Comédie dramatique écrite par Jean-Pierre Bodin, Alexandrine Brisson, Clotilde Mollet et Jean-Louis Hourdin interprétée par Jean-Pierre Bodin, Clotilde Mollet et Thierry Bosc.
On connaît les dons de conteur épique de Jean-Pierre Bodin qu'il déploie avec un succès qui ne se dément pas depuis 1994 dans son "Banquet de la Sainte-Cécile". Mais c'est aussi un moraliste capable de décrire son époque au sein d'un collectif d'écriture qui comprend aussi Clotilde Mollet et Alexandrine Brisson.

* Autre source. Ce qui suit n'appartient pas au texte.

(* ===== verification/Boot.v ===== *)
(** kern/main.c: the start of the kernel.

    The functions of the hardware abstraction layer, [hal_kernel_init] and
    [hal_suspend_cpu], are parameters of [kern_init] here; X64Boot.v has those of
    the PC.  The file system works on its part of the machine ([FsPart]), the
    threads of user.c on theirs ([UserVars]).  The addresses of functions are
    parameters, too; the idle loop runs for [n] rounds. *)
From Stdlib Require Import String.
From S2P Require Import Printf Prelude Bitops KList Kernel ThreadInfo ReadyQueue Sched WaitQueue Mutex Timer Thread Irq CString FsState Blkio FsPart Coherence Inode File Trap X64Trap User FsInit.

(** Writing one part leaves the rest alone. *)
Class FsPartLaws (X : Type) `{FsPart X} : Prop := {
  fs_get_set : forall x f, fs_of (set_fs x f) = f;
  fs_set_set : forall x f g, set_fs (set_fs x f) g = set_fs x g;
  fs_set_get : forall x, set_fs x (fs_of x) = x }.

(** kern/timer.c *)
Definition callout_init {X} : K X unit := mret tt.

Section kern_init.
Context {X : Type} `{FsPart X} `{UserVars X}.
Variable fuel : nat.
Variables (STACK_SIZE time_slice : Z) (setup_sp : ptr -> fptr -> Z -> Z).
Variable fs_write : Z -> list Z -> Z -> K X Z.
Variable kprintf : list Z -> list varg -> K X unit.
Variable junk : list Z.
Variables (reaper_fn threadA threadB threadC : fptr).
Variables (hal_kernel_init hal_suspend_cpu : K X unit).

Definition kern_init (n : nat) : K X unit :=
  lift devsw_init;;
  lift buffer_cache_init;;
  lift inode_cache_init;;
  lift fdtable_init;;
  irq_initialize_manager;;
  callout_init;;
  hal_kernel_init;;
  idle_init_idle;;
  sched_init;;
  reaper_init_thread STACK_SIZE time_slice setup_sp reaper_fn;;
  user_init STACK_SIZE time_slice setup_sp fs_write kprintf junk threadA threadB threadC;;
  do_idle_loop hal_suspend_cpu n.
End kern_init.
(* ===== verification/X64Boot.v ===== *)
(** hal/x64/boot64.c: the start of the PC, from the boot loader to the kernel.

    The page tables with the heap, the segments and the firmware's tables are
    parts of the machine ([Part]).
    [x64_symbols] has the addresses the linker gives to the objects and functions
    the drivers register.  What happens while the calibration of the timer waits
    with interrupts enabled is the parameter [interrupts]. *)
From Stdlib Require Import String.
From S2P Require Import Printf Prelude Bitops KList Kernel ThreadInfo ReadyQueue Sched WaitQueue Mutex Timer Thread Irq Port CString FsState Blkio FsPart Coherence Inode File Console Heap PageTable X64Kmap Acpi I8259 Segments Trap CharIo X64Trap X64Console Lapic User FsInit Part Boot.

(** The addresses of objects and functions. *)
Record x64_symbols : Type := X64Symbols {
  bsp_stack : ptr;
  i8259_find_irq_p : ptr; i8259_ctrlr_p : ptr;
  x64_lapic_find_irq_p : ptr; lapic_ctrlr_p : ptr;
  lapic_spurios_p : fptr; lapic_error_p : fptr; lapic_calibrate_p : fptr; lapic_calibrate_spurious_p : fptr;
  x64_timer_handler_p : fptr;
  x64_console_read_p : fptr; x64_console_write_p : fptr; x64_uart_handler_p : fptr; x64_console_p : ptr;
  uart_console_p : ptr; uart8250_putc_p : fptr;
  kmap_pml4_p : Z; idt_tbl_p : Z }.
(* ===== verification/Mt.v ===== *)
(** user/MT.h: the random numbers of the life game, a Mersenne twister.

    The static array [mt] is a list of words, [mti] the index of the next one; an
    access outside the array is a fault.  [unsigned long] has 64 bits, of which
    the code keeps 32.  The reference is the sequence of the recurrence itself, a
    window that slides over the words, without array, index and blocks of 624. *)
From S2P Require Import Prelude Kernel Trap.

Record mtst : Type := Mt { mt : list Z; mti : Z }.

Definition MT_N : Z := 624.
Definition MT_M : Z := 397.
Definition MATRIX_A : Z := 0x9908b0df.
Definition UPPER_MASK : Z := 0x80000000.
Definition LOWER_MASK : Z := 0x7fffffff.
Definition WORD_MASK : Z := 0xffffffff.

(** [mt[i]], and the assignments. *)
Definition mt_ld (i : Z) : M mtst Z := s ← get; if 0 <=? i then deref (mt s !! Z.to_nat i) else stopM Fault.
Definition mt_st (i v : Z) : M mtst unit := mt_ld i;; s ← get; put (Mt (<[Z.to_nat i := v]> (mt s)) (mti s)).
Definition set_mti (v : Z) : M mtst unit := s ← get; put (Mt (mt s) v).

(** The body of the loop over [mti], and its increment. *)
Definition init_word : M mtst unit :=
  s ← get; let k := mti s in
  p ← mt_ld (k - 1);
  mt_st k (u64 (1812433253 * Z.lxor p (Z.shiftr p 30) + k));;
  v ← mt_ld k; mt_st k (Z.land v WORD_MASK);;
  set_mti (k + 1).
Definition init_genrand (s : Z) : M mtst unit :=
  mt_st 0 (Z.land s WORD_MASK);;
  set_mti 1;;
  forM (seqZ 1 (MT_N - 1)) (fun _ => init_word).

(** [if (i>=MT_N) { mt[0] = mt[MT_N-1]; i=1; }] *)
Definition key_wrap (i : Z) : M mtst Z :=
  if MT_N <=? i then v ← mt_ld (MT_N - 1); mt_st 0 v;; mret 1 else mret i.
(** [mt[i] = (mt[i] ^ ((mt[i-1] ^ (mt[i-1] >> 30)) * c)) + d; mt[i] &= 0xffffffffUL;] *)
Definition key_mix (i c d : Z) : M mtst unit :=
  v ← mt_ld i; p ← mt_ld (i - 1);
  mt_st i (u64 (Z.lxor v (u64 (Z.lxor p (Z.shiftr p 30) * c)) + d));;
  v ← mt_ld i; mt_st i (Z.land v WORD_MASK).

Fixpoint key_rounds (init_key : list Z) (key_length : Z) (k : nat) (i j : Z) : M mtst Z :=
  match k with
  | O => mret i
  | S k =>
      d ← (if 0 <=? j then deref (init_key !! Z.to_nat j) else stopM Fault);
      key_mix i 1664525 (d + j);;
      i ← key_wrap (i + 1);
      key_rounds init_key key_length k i (if key_length <=? j + 1 then 0 else j + 1)
  end.
Fixpoint last_rounds (k : nat) (i : Z) : M mtst Z :=
  match k with
  | O => mret i
  | S k => key_mix i 1566083941 (- i);; i ← key_wrap (i + 1); last_rounds k i
  end.
Definition init_by_array (init_key : list Z) (key_length : Z) : M mtst unit :=
  init_genrand 19650218;;
  i ← key_rounds init_key key_length (Z.to_nat (if key_length <? MT_N then MT_N else key_length)) 1 0;
  last_rounds (Z.to_nat (MT_N - 1)) i;;
  mt_st 0 0x80000000.

(** [(a&UPPER_MASK)|(b&LOWER_MASK)], and [m ^ (y >> 1) ^ mag01[y & 0x1UL]]. *)
Definition mix_bits (a b : Z) : Z := Z.lor (Z.land a UPPER_MASK) (Z.land b LOWER_MASK).
Definition twist_bits (m y : Z) : Z := Z.lxor (Z.lxor m (Z.shiftr y 1)) (if Z.land y 1 =? 0 then 0 else MATRIX_A).

(** [y = (mt[i]&UPPER_MASK)|(mt[j]&LOWER_MASK); mt[i] = mt[k] ^ ...;] *)
Definition twist_word (i j k : Z) : M mtst unit :=
  a ← mt_ld i; b ← mt_ld j; m ← mt_ld k;
  mt_st i (twist_bits m (mix_bits a b)).
Definition next_state : M mtst unit :=
  forM (seqZ 0 (MT_N - MT_M)) (fun kk => twist_word kk (kk + 1) (kk + MT_M));;
  forM (seqZ (MT_N - MT_M) (MT_M - 1)) (fun kk => twist_word kk (kk + 1) (kk + (MT_M - MT_N)));;
  twist_word (MT_N - 1) 0 (MT_M - 1);;
  set_mti 0.

Definition temper (y : Z) : Z :=
  let y := Z.lxor y (Z.shiftr y 11) in
  let y := Z.lxor y (Z.land (u64 (Z.shiftl y 7)) 0x9d2c5680) in
  let y := Z.lxor y (Z.land (u64 (Z.shiftl y 15)) 0xefc60000) in
  Z.lxor y (Z.shiftr y 18).

Definition genrand_int32 : M mtst Z :=
  s ← get;
  when (MT_N <=? mti s) (when (mti s =? MT_N + 1) (init_genrand 5489);; next_state);;
  s ← get; y ← mt_ld (mti s); set_mti (mti s + 1);;
  mret (temper y).

Definition genrand_int31 : M mtst Z := y ← genrand_int32; mret (Z.shiftr y 1).

(** ** The reference *)

(** The words a seed gives, [n] of them from number [k] on after [x]. *)
Fixpoint seed_words (n : nat) (k x : Z) : list Z :=
  match n with
  | O => []
  | S n => let x := (1812433253 * Z.lxor x (Z.shiftr x 30) + k) mod 2 ^ 32 in x :: seed_words n (k + 1) x
  end.
Definition seeded (seed : Z) : list Z := seed mod 2 ^ 32 :: seed_words 623 1 (seed mod 2 ^ 32).

(** The next word after a window of 624, and the sequence. *)
Definition next_word (x : list Z) : Z := twist_bits (nth 397 x 0) (mix_bits (nth 0 x 0) (nth 1 x 0)).
Definition slide (x : list Z) : list Z := tail x ++ [next_word x].
Definition mt_seq (x : list Z) (n : nat) : Z := nth 0 (Nat.iter n slide x) 0.

(** [n] numbers. *)
Fixpoint draws (n : nat) : M mtst (list Z) :=
  match n with
  | O => mret []
  | S n => y ← genrand_int32; ys ← draws n; mret (y :: ys)
  end.

Definition mt_start : mtst := Mt (replicate 624 0) (MT_N + 1).

(** ** The sequence of the reference *)

Section reference.
Context (x : list Z) (Hx : length x = 624%nat).

Lemma slide_length y : length y = 624%nat -> length (slide y) = 624%nat.
Proof. intros Hy. unfold slide. rewrite length_app. destruct y; cbn in *; lia. Qed.
Lemma slide_nth y i : length y = 624%nat -> (S i < 624)%nat -> nth i (slide y) 0 = nth (S i) y 0.
Proof. intros Hy Hi. unfold slide. destruct y as [|a y]; [done|]. cbn in *. rewrite app_nth1 by lia. done. Qed.
Lemma slide_last y : length y = 624%nat -> nth 623 (slide y) 0 = next_word y.
Proof. intros Hy. unfold slide. destruct y as [|a y]; [done|]. injection Hy as Hy. cbn [tail]. rewrite app_nth2 by lia. by rewrite Hy. Qed.

Lemma window_length n : length (Nat.iter n slide x) = 624%nat.
Proof. induction n as [|n IH]; [done|]. cbn. by apply slide_length. Qed.
Lemma window_nth i : forall n, (i < 624)%nat -> nth i (Nat.iter n slide x) 0 = mt_seq x (n + i).
Proof.
  induction i as [|i IH]; intros n Hi; [by rewrite Nat.add_0_r|]. rewrite <-slide_nth; [|apply window_length|done].
  change (slide (Nat.iter n slide x)) with (Nat.iter (S n) slide x). rewrite IH by lia. f_equal. lia.
Qed.

(** It starts with [x] and obeys the recurrence. *)
Lemma mt_seq_first i : (i < 624)%nat -> x !! i = Some (mt_seq x i).
Proof.
  intros Hi. pose proof (window_nth i 0 Hi) as E. change (nth i x 0 = mt_seq x i) in E.
  destruct (lookup_lt_is_Some_2 x i) as [v Ev]; [lia|]. by rewrite Ev, <-E, (nth_lookup_Some _ _ _ _ Ev).
Qed.
Lemma mt_seq_next n : mt_seq x (n + 624) = twist_bits (mt_seq x (n + 397)) (mix_bits (mt_seq x n) (mt_seq x (n + 1))).
Proof.
  transitivity (next_word (Nat.iter n slide x)); [|unfold next_word; rewrite !window_nth by lia; by rewrite Nat.add_0_r].
  rewrite <-slide_last by apply window_length. change (slide (Nat.iter n slide x)) with (Nat.iter (S n) slide x). rewrite window_nth by lia. f_equal. lia.
Qed.
End reference.

(** ** Accesses and loops *)

Lemma mbind_ret {S A B} (c : M S A) (f : A -> M S B) s a s' : c s = Ret a s' -> (x ← c; f x) s = f a s'.
Proof. intros E. mred. by rewrite E. Qed.
Lemma mt_ld_eq i v s : 0 <= i -> mt s !! Z.to_nat i = Some v -> mt_ld i s = Ret v s.
Proof. intros Hi E. unfold mt_ld. mred. rewrite (proj2 (Z.leb_le _ _) Hi). by rewrite E. Qed.
Lemma mt_st_eq i v s : 0 <= i < Z.of_nat (length (mt s)) -> mt_st i v s = Ret tt (Mt (<[Z.to_nat i := v]> (mt s)) (mti s)).
Proof. intros Hi. destruct (lookup_lt_is_Some_2 (mt s) (Z.to_nat i)) as [u E]; [lia|]. unfold mt_st. by rewrite (mbind_ret _ _ _ _ _ (mt_ld_eq i u s (proj1 Hi) E)). Qed.

Lemma range_inv {S} a n (body : Z -> M S unit) (Inv : Z -> S -> Prop) s : 0 <= n ->
  (forall k s, a <= k < a + n -> Inv k s -> returns (body k) s (fun _ s' => Inv (k + 1) s')) -> Inv a s ->
  returns (forM (seqZ a n) body) s (fun _ s' => Inv (a + n) s').
Proof.
  intros Hn. revert n Hn a s. apply (natlike_ind (fun n => forall a s, _ -> _ -> _)); [|intros n Hn IH]; intros a s Hb HI.
  - rewrite seqZ_nil by lia. apply returns_ret. by rewrite Z.add_0_r.
  - rewrite seqZ_cons by lia. cbn [forM]. apply returns_bind. eapply returns_mono; [apply (Hb a); [lia|exact HI]|].
    intros u s1 H1. replace (Z.pred (Z.succ n)) with n by lia. replace (a + Z.succ n) with (Z.succ a + n) by lia. apply IH; [|exact H1].
    intros k s2 Hk. apply Hb. lia.
Qed.

(** ** Words of 32 bits *)

Definition word (v : Z) : Prop := 0 <= v < 2 ^ 32.
Lemma word_bits v : word v <-> 0 <= v /\ forall i, 32 <= i -> Z.testbit v i = false.
Proof.
  split; [intros Hv; split; [apply Hv|intros i Hi; by apply (testbit_above v 32)]|]. intros [H0 Hb]. split; [done|].
  destruct (decide (v = 0)) as [->|]; [done|]. apply Z.log2_lt_pow2; [lia|]. destruct (decide (Z.log2 v < 32)); [done|].
  pose proof (Z.bit_log2 v) as HL. rewrite Hb in HL by lia. discriminate HL. lia.
Qed.
Lemma word_lxor a b : word a -> word b -> word (Z.lxor a b).
Proof. rewrite !word_bits. intros [A1 A2] [B1 B2]. split; [by apply Z.lxor_nonneg|]. intros i Hi. by rewrite Z.lxor_spec, A2, B2. Qed.
Lemma word_lor a b : word a -> word b -> word (Z.lor a b).
Proof. rewrite !word_bits. intros [A1 A2] [B1 B2]. split; [by apply Z.lor_nonneg|]. intros i Hi. by rewrite Z.lor_spec, A2, B2. Qed.
Lemma word_land a b : word b -> word (Z.land a b).
Proof. rewrite !word_bits. intros [B1 B2]. split; [apply Z.land_nonneg; by right|]. intros i Hi. rewrite Z.land_spec, B2 by done. apply andb_false_r. Qed.
Lemma word_shiftr a n : 0 <= n -> word a -> word (Z.shiftr a n).
Proof. rewrite !word_bits. intros Hn [A1 A2]. split; [by apply Z.shiftr_nonneg|]. intros i Hi. rewrite Z.shiftr_spec by lia. apply A2. lia. Qed.
Create HintDb words.
#[local] Hint Resolve word_lxor word_lor word_land word_shiftr : words.
#[local] Hint Extern 1 (word (Zpos _)) => split; reflexivity || discriminate : words.
#[local] Hint Extern 1 (word 0) => split; reflexivity || discriminate : words.
#[local] Hint Extern 1 (0 <= Zpos _) => discriminate : words.

Lemma word_mask v : Z.land v WORD_MASK = v mod 2 ^ 32.
Proof. apply (Z.land_ones v 32). lia. Qed.
Lemma mask_word v : word (Z.land v WORD_MASK).
Proof. apply word_land. unfold WORD_MASK. auto with words. Qed.
Lemma mix_word a b : word (mix_bits a b).
Proof. unfold mix_bits, UPPER_MASK, LOWER_MASK. auto with words. Qed.
Lemma twist_word_ok m y : word m -> word y -> word (twist_bits m y).
Proof. intros Hm Hy. unfold twist_bits, MATRIX_A. destruct (Z.land y 1 =? 0); auto with words. Qed.
Lemma temper_word y : word y -> word (temper y).
Proof. intros Hy. unfold temper. auto 10 with words. Qed.

(** ** A block of 624 words is made in place *)

Section block.
Context (w : nat -> Z) (Hw : forall n, w (n + 624)%nat = twist_bits (w (n + 397)%nat) (mix_bits (w n) (w (n + 1)%nat))).
Implicit Types (s : mtst) (p : nat).

(** The words below [k] are those of the next block. *)
Definition half p (k : Z) s : Prop :=
  length (mt s) = 624%nat /\ forall i, 0 <= i < MT_N -> mt s !! Z.to_nat i = Some (w (p + Z.to_nat i + if (i <? k)%Z then 624 else 0)%nat).
(** The array has the words from [p] on. *)
Definition block p s : Prop := length (mt s) = 624%nat /\ forall i, 0 <= i < MT_N -> mt s !! Z.to_nat i = Some (w (p + Z.to_nat i)%nat).

Lemma half_first p s : half p 0 s <-> block p s.
Proof. split; (intros [H1 H2]; split; [done|]; intros i Hi; rewrite H2 by done; rewrite (proj2 (Z.ltb_ge i 0)) by lia; do 2 f_equal; lia). Qed.
Lemma half_last p s : half p MT_N s -> block (p + 624)%nat s.
Proof. intros [H1 H2]. split; [done|]. intros i Hi. rewrite H2 by done. rewrite (proj2 (Z.ltb_lt i MT_N)) by lia. do 2 f_equal. lia. Qed.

"Les Gravats" est le dernier produit de leur collaboration. Quand on dira le sujet de ce petit bijou, on risque d'entendre quelques murmures concernant le titre choisi et Jean-Pierre Bodin et ses camarades ont bien eu raison de les prévenir dans une des saynètes les plus hilarantes où, justement, ils s'emparent de la question du titre de leur œuvre, pour la déminer.
"Les Gravats", ce sont donc les "vieux" pour employer un mot qui à l'ère de la jeunesse perpétuelle paraît maintenant presque une injure. Ces vieux qu'on laisse finir leur fin de non-vie dans des Epad dont les quotidiens font leurs choux gras en les décrivant comme le summum de la misère humaine.
Dans ces "Gravats", ils sont trois - deux hommes (Jean-Pierre Bodin et Thierry Bosc) et une femme (Clotilde Mollet) - que l'on découvre d'abord dans de confortables fauteuils à roulettes qui dérivent sur scène erratiquement à l'instar d'auto-tamponneuses.
"La vieillesse est un naufrage" disait le plus illustre des Français. Ici, c'est plutôt un constat amusé (même si quand on en rit, le rire est très jaune). C'est un fait qu'il faut accepter plus en stoïque qu'en cynique.
Rien n'est évité ni minimisé et l'on assistera à une opération de désossage qui atteint les plus hautes altitudes dans l'humour noir pendant que dans le même temps les gémissements de l'acteur Thierry Bosc, cloué sur son lit de douleur, provoquent la plus sincère compassion pour cette condition humaine amenée à connaître des choses aussi terrifiantes.
Alors quels viatiques sont-ils possibles ? Bien entendu, l'idéal serait la tendresse et la compréhension entre des êtres tous soumis à des exercices pénibles avant le repos final. C'est évidemment le cas dans "Les Gravats" de ces trois garnements du dernier âge.
Mais pour se rassurer vraiment ou s'assurer un peu mieux, il y a une solution qu'on a tort d'avoir oublié... Elle se nomme "poésie" et Thierry Bosc, qui jouera en alternance avec Jean-Louis Hourdin, interprète "Épilogue", un magnifique texte de Louis Aragon : "Le drame il faut savoir y tenir sa partie et même qu'une voix se taise, Sachez le toujours le choeur profond reprend la phrase interrompue, Du moment que jusqu'au bout de lui même le chanteur a fait ce qu'il a pu, Qu'importe si chemin faisant vous allez m'abandonner comme une hypothèse."
Cet hymne à la vie et à la mort a toute sa place dans ces "Gravats" dont la petite musique mélancolique et taquine n'a pas fini de résonner.